Some lines below hold "Lemma". Pick them out and copy them.

Listed entries >>

********************

Lemma IsNodeCriticalPod_Some (p : Pod) :
  IsNodeCriticalPod (Some p) =
  Return (critical_pod p
          && String.eqb (PriorityClassName (Spec p)) SystemNodeCritical).
Proof.
  unfold IsNodeCriticalPod. rewrite IsCriticalPod_Some. cbn.
  destruct (critical_pod p); reflexivity.
Qed.

End PolicyFacts.

(** ** Go comparisons as decisions *)

Lemma gtb_decide (x y : Z) : (x >? y) = bool_decide (y < x).
Proof.
  rewrite Z.gtb_ltb. destruct (Z.ltb_spec y x).
  - now rewrite bool_decide_eq_true_2.
  - rewrite bool_decide_eq_false_2; [reflexivity | lia].
Qed.

Lemma geb_decide (x y : Z) : (x >=? y) = bool_decide (y <= x).
Proof.
  rewrite Z.geb_leb. destruct (Z.leb_spec y x).
  - now rewrite bool_decide_eq_true_2.
  - rewrite bool_decide_eq_false_2; [reflexivity | lia].
Qed.

Lemma eqb_decide (s t : string) : String.eqb s t = bool_decide (s = t).
Proof.
  destruct (String.eqb_spec s t).
  - now rewrite bool_decide_eq_true_2.
  - now rewrite bool_decide_eq_false_2.
Qed.

(** A longer string differs from its tail. *)
Lemma String_cons_neq (c : Ascii.ascii) (s : string) : String c s <> s.
Proof.
  revert c. induction s as [| d s IH]; intros c E; [discriminate |].
  injection E as _ E. exact (IH d E).
Qed.

(** ** Provenance: the claims *)

(** C5: [IsStaticPod] returns [true] exactly when [GetPodSource] returns a
    source with a [nil] error and that source is not "api"; when the
    annotations map is [nil] or has no source key, [GetPodSource] returns
    an error and [IsStaticPod] returns [false], with no error of its own. *)
Theorem IsStaticPod_iff_source_not_api (p : Pod) :
  exists static : bool,
    IsStaticPod (Some p) = Return static /\
    (static = true <->
     exists source,
       GetPodSource (Some p) = Return (source, None) /\
       source <> ApiserverSource) /\
    ((Annotations p = None \/
      exists annotations,
        Annotations p = Some annotations /\
        annotations !! ConfigSourceAnnotationKey = None) ->
     GetPodSource (Some p) =
       Return ("", Some (Errorf "cannot get source of pod %q" (UID p))) /\
     static = false).
Proof.
  exists (static_pod p). rewrite IsStaticPod_Some, GetPodSource_Some.
  split; [reflexivity |]. unfold static_pod, source_annotation. split.
  - destruct (Annotations p) as [m |].
    + destruct (m !! ConfigSourceAnnotationKey) as [source |].
      * rewrite eqb_decide. split.
        -- intros E. exists source. split; [reflexivity |].
           intros ->. rewrite bool_decide_eq_true_2 in E by reflexivity.
           discriminate E.
        -- intros (s & E & Hne). injection E as <-.
           now rewrite bool_decide_eq_false_2.
      * split; [discriminate |]. intros (s & E & _). discriminate E.
    + split; [discriminate |]. intros (s & E & _). discriminate E.
  - intros [-> | (m & -> & ->)]; split; reflexivity.
Qed.

(** C8: a pod whose source annotation is present with any value other
    than "api" is static, whether or not that value is a source name. *)
Theorem IsStaticPod_any_other_value
    (p : Pod) (annotations : gmap string string) (source : string) :
  Annotations p = Some annotations ->
  annotations !! ConfigSourceAnnotationKey = Some source ->
  source <> ApiserverSource ->
  IsStaticPod (Some p) = Return true.
Proof.
  intros Ha Hs Hne. rewrite IsStaticPod_Some.
  unfold static_pod, source_annotation. rewrite Ha, Hs, eqb_decide.
  now rewrite bool_decide_eq_false_2.
Qed.

(** Case analysis on the two criticalities and the two priorities. *)
Ltac split_cases :=
  repeat match goal with
         | |- _ /\ _ => split
         | |- _ <-> _ => split
         | |- ~ _ => intro
         | |- _ -> _ => intro
         | H : _ /\ _ |- _ => destruct H
         | H : _ \/ _ |- _ => destruct H
         | H : exists _, _ |- _ => destruct H
         | H : Some _ = Some _ |- _ => injection H as H; subst
         end.

Ltac close_case :=
  first
    [ discriminate
    | lia
    | reflexivity
    | solve [auto]
    | solve [right; right; f_equal; lia]
    | solve [eexists _, _; split; [reflexivity |]; split; [reflexivity |];
             first [ left; repeat split; (reflexivity || lia)
                   | right; repeat split; (reflexivity || lia) ]] ].

(** ** Criticality and preemption: the claims *)

Section PolicyClaims.

Context `{consts : Imported}.

Lemma critical_pod_mirror (p : Pod) (v : string) :
  mirror_annotation p = Some v -> critical_pod p = true.
Proof.
  intros E. unfold critical_pod, mirror_pod. rewrite E.
  now rewrite orb_true_r.
Qed.

(** C4: [IsCriticalPod] returns the disjunction of [IsStaticPod],
    [IsMirrorPod] and "the priority is set and at least the critical
    priority"; a pod that carries the mirror annotation, with any value,
    and priority 0 is critical, although priority 0 alone is not when the
    critical priority is positive. *)
Theorem IsCriticalPod_disjunction (p : Pod) :
  exists static mirror : bool,
    IsStaticPod (Some p) = Return static /\
    IsMirrorPod (Some p) = Return mirror /\
    IsCriticalPod (Some p) =
      Return (static || mirror ||
              match Priority (Spec p) with
              | Some priority => bool_decide (SystemCriticalPriority <= priority)
              | None => false
              end) /\
    (forall annotations v,
       Annotations p = Some annotations ->
       annotations !! ConfigMirrorAnnotationKey = Some v ->
       Priority (Spec p) = Some 0 ->
       IsCriticalPod (Some p) = Return true) /\
    (0 < SystemCriticalPriority -> IsCriticalPodBasedOnPriority 0 = false).
Proof.
  exists (static_pod p), (mirror_pod p).
  rewrite IsStaticPod_Some, IsMirrorPod_Some, IsCriticalPod_Some.
  split; [reflexivity |]. split; [reflexivity |]. split; [| split].
  - unfold critical_pod, priority_critical, IsCriticalPodBasedOnPriority.
    destruct (Priority (Spec p)) as [priority |]; [| reflexivity].
    now rewrite geb_decide.
  - intros m v Ha Hv _. f_equal. apply (critical_pod_mirror p v).
    unfold mirror_annotation. now rewrite Ha.
  - intros Hpos. unfold IsCriticalPodBasedOnPriority.
    rewrite geb_decide. apply bool_decide_eq_false_2. lia.
Qed.

(** C3: on two pods, [Preemptable] returns [true] when the preemptor is
    critical and the preemptee is not; otherwise, when both priorities are
    set, it returns whether the preemptor's is strictly greater; otherwise
    it returns [false]. *)
Theorem Preemptable_decision (preemptor preemptee : Pod) :
  exists c1 c2 : bool,
    IsCriticalPod (Some preemptor) = Return c1 /\
    IsCriticalPod (Some preemptee) = Return c2 /\
    Preemptable (Some preemptor) (Some preemptee) =
      Return (if c1 && negb c2 then true
              else match Priority (Spec preemptor),
                         Priority (Spec preemptee) with
                   | Some pr, Some pe => bool_decide (pe < pr)
                   | _, _ => false
                   end).
Proof.
  exists (critical_pod preemptor), (critical_pod preemptee).
  rewrite !IsCriticalPod_Some, Preemptable_Some.
  split; [reflexivity |]. split; [reflexivity |].
  unfold compare_priority.
  destruct (Priority (Spec preemptor)) as [pr |],
           (Priority (Spec preemptee)) as [pe |];
    rewrite ?gtb_decide; reflexivity.
Qed.
(** Free seats as the fallback loop computes them. *)
Definition fallbackSeats (cabData : CabData.t) : Z :=
  (CabData.capacity cabData
   - Z.of_nat (length (passengersOf (activeRideOf cabData))))%Z.

(** The match built by the fallback loop for a cab with free seats. *)
Definition fallbackMatch (newRequest : RideRequest.t) (cabData : CabData.t)
    : Match :=
  let candidateRoute :=
    createOptimalRoute (passengersOf (activeRideOf cabData)) newRequest
                       (CabData.currentLocation cabData) in
  {| type := new_ride;
     cabId := CabData._id cabData;
     activeRideId := None;
     route := candidateRoute;
     deviationScore := calculateRouteDistance candidateRoute;
     estimatedTime := calculateEstimatedTime candidateRoute |}.

(** The fallback loop: the first cab with [availableSeats > 0], if any. *)
Fixpoint fallbackLoop (newRequest : RideRequest.t)
    (nearbyCabs : list CabData.t) : option Match :=
  match nearbyCabs with
  | [] => None
  | cabData :: rest =>
      if (0 <? fallbackSeats cabData)%Z
      then Some (fallbackMatch newRequest cabData)
      else fallbackLoop newRequest rest
  end.

(** [findBestMatch], given the rows [nearbyCabs] returned by the
    aggregation. *)
Definition findBestMatch (newRequest : RideRequest.t)
    (nearbyCabs : list CabData.t) : option Match :=
  match scoringLoop newRequest nearbyCabs None None with
  | Some bestMatch => Some bestMatch
  | None =>
      if (0 <? length nearbyCabs)%nat
      then fallbackLoop newRequest nearbyCabs
      else None
  end.
(** * The [fine-tune] command of pymagnitude's bundled AllenNLP

    A shallow embedding of
    [pymagnitude/third_party/allennlp/commands/fine_tune.py]: the workflow
    [fine_tune_model] is written as a program in a state-and-exception monad
    over a world made of the file system, the configuration object, the model
    and a trace of the calls the workflow makes.  Everything the workflow only
    calls (dataset construction, the vocabulary, the iterator, the trainer,
    archival, evaluation, Python's [re.search]) is an operation of the class
    [AllenNLP], so that every theorem holds for every behaviour of these
    collaborators. *)

From stdpp Require Import base option list strings gmap.
From Stdlib Require Import ZArith Lia.

Set Warnings "-register-all".

(** ** Python values of a configuration tree and of a metrics document *)

Inductive value :=
  | VNone
  | VBool (b : bool)
  | VInt (z : Z)
  | VFloat (m e : Z)        (* the decimal literal m * 10^e *)
  | VStr (s : string)
  | VList (l : list value)  (* lists and tuples *)
  | VDict (d : gmap string value).

(** Python's truth value of an object, as [if x:] tests it. *)
Definition truthy (v : value) : bool :=
  match v with
  | VNone => false
  | VBool b => b
  | VInt z => negb (z =? 0)%Z
  | VFloat m _ => negb (m =? 0)%Z
  | VStr s => negb (String.eqb s "")
  | VList l => match l with [] => false | _ :: _ => true end
  | VDict d => negb (bool_decide (d = ∅))
  end.

Inductive exn :=
  | ConfigurationError (msg : string)
  | KeyboardInterrupt
  | KeyError (key : string)
  | IndexError
  | TypeError
  | AttributeError
  | ValueError
  | OSError
  | RuntimeError (msg : string).

Inductive result (A : Type) :=
  | Ok (a : A)
  | Raise (e : exn).
Arguments Ok {A} a.
Arguments Raise {A} e.

Definition is_Ok {A} (r : result A) : bool :=
  match r with Ok _ => true | Raise _ => false end.

Definition raised {A} (r : result A) : option exn :=
  match r with Ok _ => None | Raise e => Some e end.

Definition is_KeyboardInterrupt (e : exn) : bool :=
  match e with KeyboardInterrupt => true | _ => false end.

Fixpoint chars (s : string) : list value :=
  match s with
  | EmptyString => []
  | String c rest => VStr (String c EmptyString) :: chars rest
  end.

(** [for x in v]: the elements Python's iteration protocol yields. *)
Definition py_iter (v : value) : result (list value) :=
  match v with
  | VList l => Ok l
  | VStr s => Ok (chars s)
  | VDict d => Ok (VStr <$> (map_to_list d).*1)
  | _ => Raise TypeError
  end.

Definition hashable (v : value) : bool :=
  match v with VList _ | VDict _ => false | _ => true end.
(** * OpenLautrec: the document interchange layer of [main.py]

    A shallow embedding of the load/save code of the editor: the [.olc]
    container ([save_as_olc], [load_olc]), the word-processor export and
    import ([save_as_docx], [add_hyperlink], [load_docx]), the office-suite
    export and import ([save_as_odt], [load_odt]) and the two dispatchers
    ([open_file], [save_to_file]).

    The editor keeps its document in a [QTextEdit]; Qt, python-docx, odfpy,
    pickle and gzip are libraries the program calls.  Each library is an
    interface (a type class) whose operations the embedding calls where the
    source calls them; the Python code between the calls is written out.

    Besides the document layer, the development covers the commands around
    it ([save_file], [save_file_as], [maybe_save], the open command), the
    timer dialog ([TimerDialog]), the exam password of [Settings] and the
    address [open_hyperlink] opens. *)

From Stdlib Require Import ZArith QArith Qround List String Ascii Bool Lia.
From Stdlib.Strings Require Import Byte.
From Stdlib Require DecimalString.
From stdpp Require Import base option list gmap strings.
Import ListNotations.

#[local] Set Warnings "-register-all".

Local Open Scope string_scope.
Local Open Scope Z_scope.
Local Open Scope list_scope.

(** ** Python values and exceptions *)

(** [bytes] objects. *)
Abbreviation bytes := (list byte).

#[global] Instance byte_eq_dec : EqDecision byte := Byte.byte_eq_dec.

(** The exceptions the code raises itself, and those the libraries raise.
    [load_olc] separates [ValueError] from every other [Exception]. *)
Inductive exn : Type :=
| BadMagic (found : bytes)                (* ValueError, main.py:4033 *)
| ShortPayload (got : nat) (declared : Z) (* ValueError, main.py:4056 *)
| LibValueError (msg : string)            (* a ValueError raised by a library *)
| StructError                             (* struct.error *)
| AttributeError
| TypeError
| OSError (msg : string)
| LibError (msg : string)                 (* any other Exception subclass *)
| OverflowError                           (* a size above [sys.maxsize] *)
| MemoryError.

Definition is_ValueError (e : exn) : bool :=
  match e with
  | BadMagic _ | ShortPayload _ _ | LibValueError _ => true
  | _ => false
  end.

Inductive result (A : Type) : Type :=
| Ok (a : A)
| Raise (e : exn).
Arguments Ok {A} a.
Arguments Raise {A} e.

(** Code that mutates a state [S] and may raise: a raise keeps the state
    reached so far, as a Python exception does. *)
Definition M (S A : Type) : Type := S -> result A * S.

Definition ret {S A} (a : A) : M S A := fun s => (Ok a, s).
Definition raise {S A} (e : exn) : M S A := fun s => (Raise e, s).
Definition bind {S A B} (m : M S A) (k : A -> M S B) : M S B :=
  fun s => match m s with
           | (Ok a, s') => k a s'
           | (Raise e, s') => (Raise e, s')
           end.
Definition get {S} : M S S := fun s => (Ok s, s).
Definition modify {S} (f : S -> S) : M S unit := fun s => (Ok tt, f s).
Definition lift {S A} (r : result A) : M S A := fun s => (r, s).

Notation "x <- c ;; k" := (bind c (fun x => k))
  (at level 100, c at next level, right associativity).
Notation "c ;;; k" := (bind c (fun _ => k))
  (at level 100, right associativity).

(** [for x in xs: body x] *)
Fixpoint for_each {S A} (xs : list A) (body : A -> M S unit) : M S unit :=
  match xs with
  | [] => ret tt
  | x :: xs' => body x ;;; for_each xs' body
  end.
(** [for _, alloc := range standardAllocation]: the store it leaves and the
    way it ends.  [alloc.Address] panics when [alloc] is nil. *)
Fixpoint Load_standard (db : Ledger) (units : Z)
    (standardAllocation : list (option Airdrop)) : Ledger * Outcome error :=
  match standardAllocation with
  | [] => (db, Val None)
  | None :: _ => (db, Panic)
  | Some alloc :: rest =>
    let '(db', err) := SetBalance db (Airdrop_Address alloc) units in
    match err with
    | Some e => (db', Val (Some (ErrWrapped e)))
    | None => Load_standard db' units rest
    end
  end.

(** [for _, alloc := range g.CustomAllocation] *)
Fixpoint Load_custom (db : Ledger) (allocs : list (option CustomAllocation))
  : Ledger * Outcome error :=
  match allocs with
  | [] => (db, Val None)
  | None :: _ => (db, Panic)
  | Some alloc :: rest =>
    let '(db', err) := SetBalance db (Alloc_Address alloc) (Balance alloc) in
    match err with
    | Some e => (db', Val (Some (ErrWrapped e)))
    | None => Load_custom db' rest
    end
  end.

(** The first block of [Genesis.Load]: the airdrop.  [Val None] is the way
    on to the custom allocations. *)
Definition Load_airdrop (g : Genesis) (db : Ledger)
    (airdropData : list byte) : Ledger * Outcome error :=
  if (0 <? String.length (AirdropHash g))%nat then
    let h := Keccak256Hex airdropData in
    if negb (String.eqb (AirdropHash g) h) then
      (db, Val (Some (ErrAllocationMismatch (AirdropHash g) h)))
    else
      match json_Unmarshal airdropData with
      | (_, Some e) => (db, Val (Some e))
      | (standardAllocation, None) =>
        Load_standard db (AirdropUnits g) standardAllocation
      end
  else (db, Val None).

(** [Genesis.Load] *)
Definition Load (g : Genesis) (db : Ledger) (airdropData : list byte)
  : Ledger * Outcome error :=
  let '(db1, out) := Load_airdrop g db airdropData in
  match out with
  | Val None =>
    (* Do custom allocation last in case an address shows up in standard
       allocation *)
    Load_custom db1 (CustomAllocations g)
  | _ => (db1, out)
  end.

End Load.

End chain.

(** * The [claim] command of the client *)

Module claim.

Import chain.

(** ** The world outside the client *)

Inductive result (A : Type) : Type :=
| Ok (a : A)
| Failed (e : Err).
Arguments Ok {A} a.
Arguments Failed {A} e.

(** The requests the client sends with [requester.SendRequest]. *)
Inductive Request : Type :=
| ReqCurrBlock
| ReqValidBlockID (blkID : ID)
| ReqDifficultyEstimate
| ReqIssueTx (tx : list byte)
| ReqCheckTx (txID : ID)
| ReqPrefixInfo (pfx : list byte).

(** What the client does that takes time: a request, or waiting in the
    [select] of the polling loop. *)
Inductive Event : Type :=
| EvSend (r : Request)
| EvSelect.

(** The node and the wall clock, as seen by one run of the client.  Every
    answer is indexed by the number of events that came before the call. *)
Record World : Type := mkWorld {
  w_clock : nat -> Z;                       (* time, in nanoseconds *)
  w_currBlock : nat -> result ID;
  w_validBlockID : nat -> ID -> result bool;
  w_difficultyEstimate : nat -> result Z;
  w_issueTx : nat -> list byte -> result (ID * bool);
  w_checkTx : nat -> ID -> result bool;
  w_select_tie : nat -> bool                (* timer and deadline together *)
}.

(** What a transaction pointer leads to, pointers followed. *)
Inductive TxSnapshot : Type :=
| SnapClaim (b : BaseTx)
| SnapTransfer (b : BaseTx) (to : Address) (units : Z).

Definition snap_base (t : TxSnapshot) : BaseTx :=
  match t with
  | SnapClaim b => b
  | SnapTransfer b _ _ => b
  end.

Definition snapshot (h : Heap) (utx : loc) : option TxSnapshot :=
  o ← utxs h !! utx;
  b ← baseTxs h !! base_of o;
  Some match o with
       | ClaimTxObj _ => SnapClaim b
       | TransferTxObj t => SnapTransfer b (To t) (Units t)
       end.

Record PrivateKey : Type := mkPrivateKey {
  PublicKey_Bytes : list byte;
  Sign : list byte -> list byte * error
}.

(** Functions of this repository and of its libraries that the command
    calls and that are not under [src/]; they are parameters of the model. *)
Record Lib : Type := mkLib {
  UnsignedBytes : TxSnapshot -> list byte * error;  (* [chain.UnsignedBytes] *)
  Difficulty : list byte -> Z;                      (* [pow.Difficulty] *)
  ParseKey : list byte -> error;                    (* [chain.ParseKey] *)
  LoadPK : string -> result PrivateKey;             (* [create.LoadPK] *)
  (* [chain.NewTx] and [Tx.Init]: the id and the bytes of the signed
     transaction *)
  NewTx_Init : TxSnapshot -> list byte -> (ID * list byte) * error
}.

(** ** The state of a run and its monad *)

Record Client : Type := mkClient {
  heap : Heap;
  events : list Event
}.

Definition now (s : Client) : nat := length (events s).

Definition log (s : Client) (e : Event) : Client :=
  mkClient (heap s) (events s ++ [e]).

(** A computation of the client: the way it ends and the state it leaves. *)
Definition M (A : Type) : Type := Client -> Outcome A * Client.

Definition ret {A} (a : A) : M A := fun s => (Val a, s).

Definition bind {A B} (m : M A) (k : A -> M B) : M B :=
  fun s =>
    match m s with
    | (Val a, s') => k a s'
    | (Exit code, s') => (Exit code, s')
    | (Panic, s') => (Panic, s')
    | (OutOfFuel, s') => (OutOfFuel, s')
    end.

********************

Exercise output >>
Lemma IsNodeCriticalPod_Some (p : Pod) :
Lemma gtb_decide (x y : Z) : (x >? y) = bool_decide (y < x).
Lemma geb_decide (x y : Z) : (x >=? y) = bool_decide (y <= x).
Lemma eqb_decide (s t : string) : String.eqb s t = bool_decide (s = t).
Lemma String_cons_neq (c : Ascii.ascii) (s : string) : String c s <> s.
Lemma critical_pod_mirror (p : Pod) (v : string) :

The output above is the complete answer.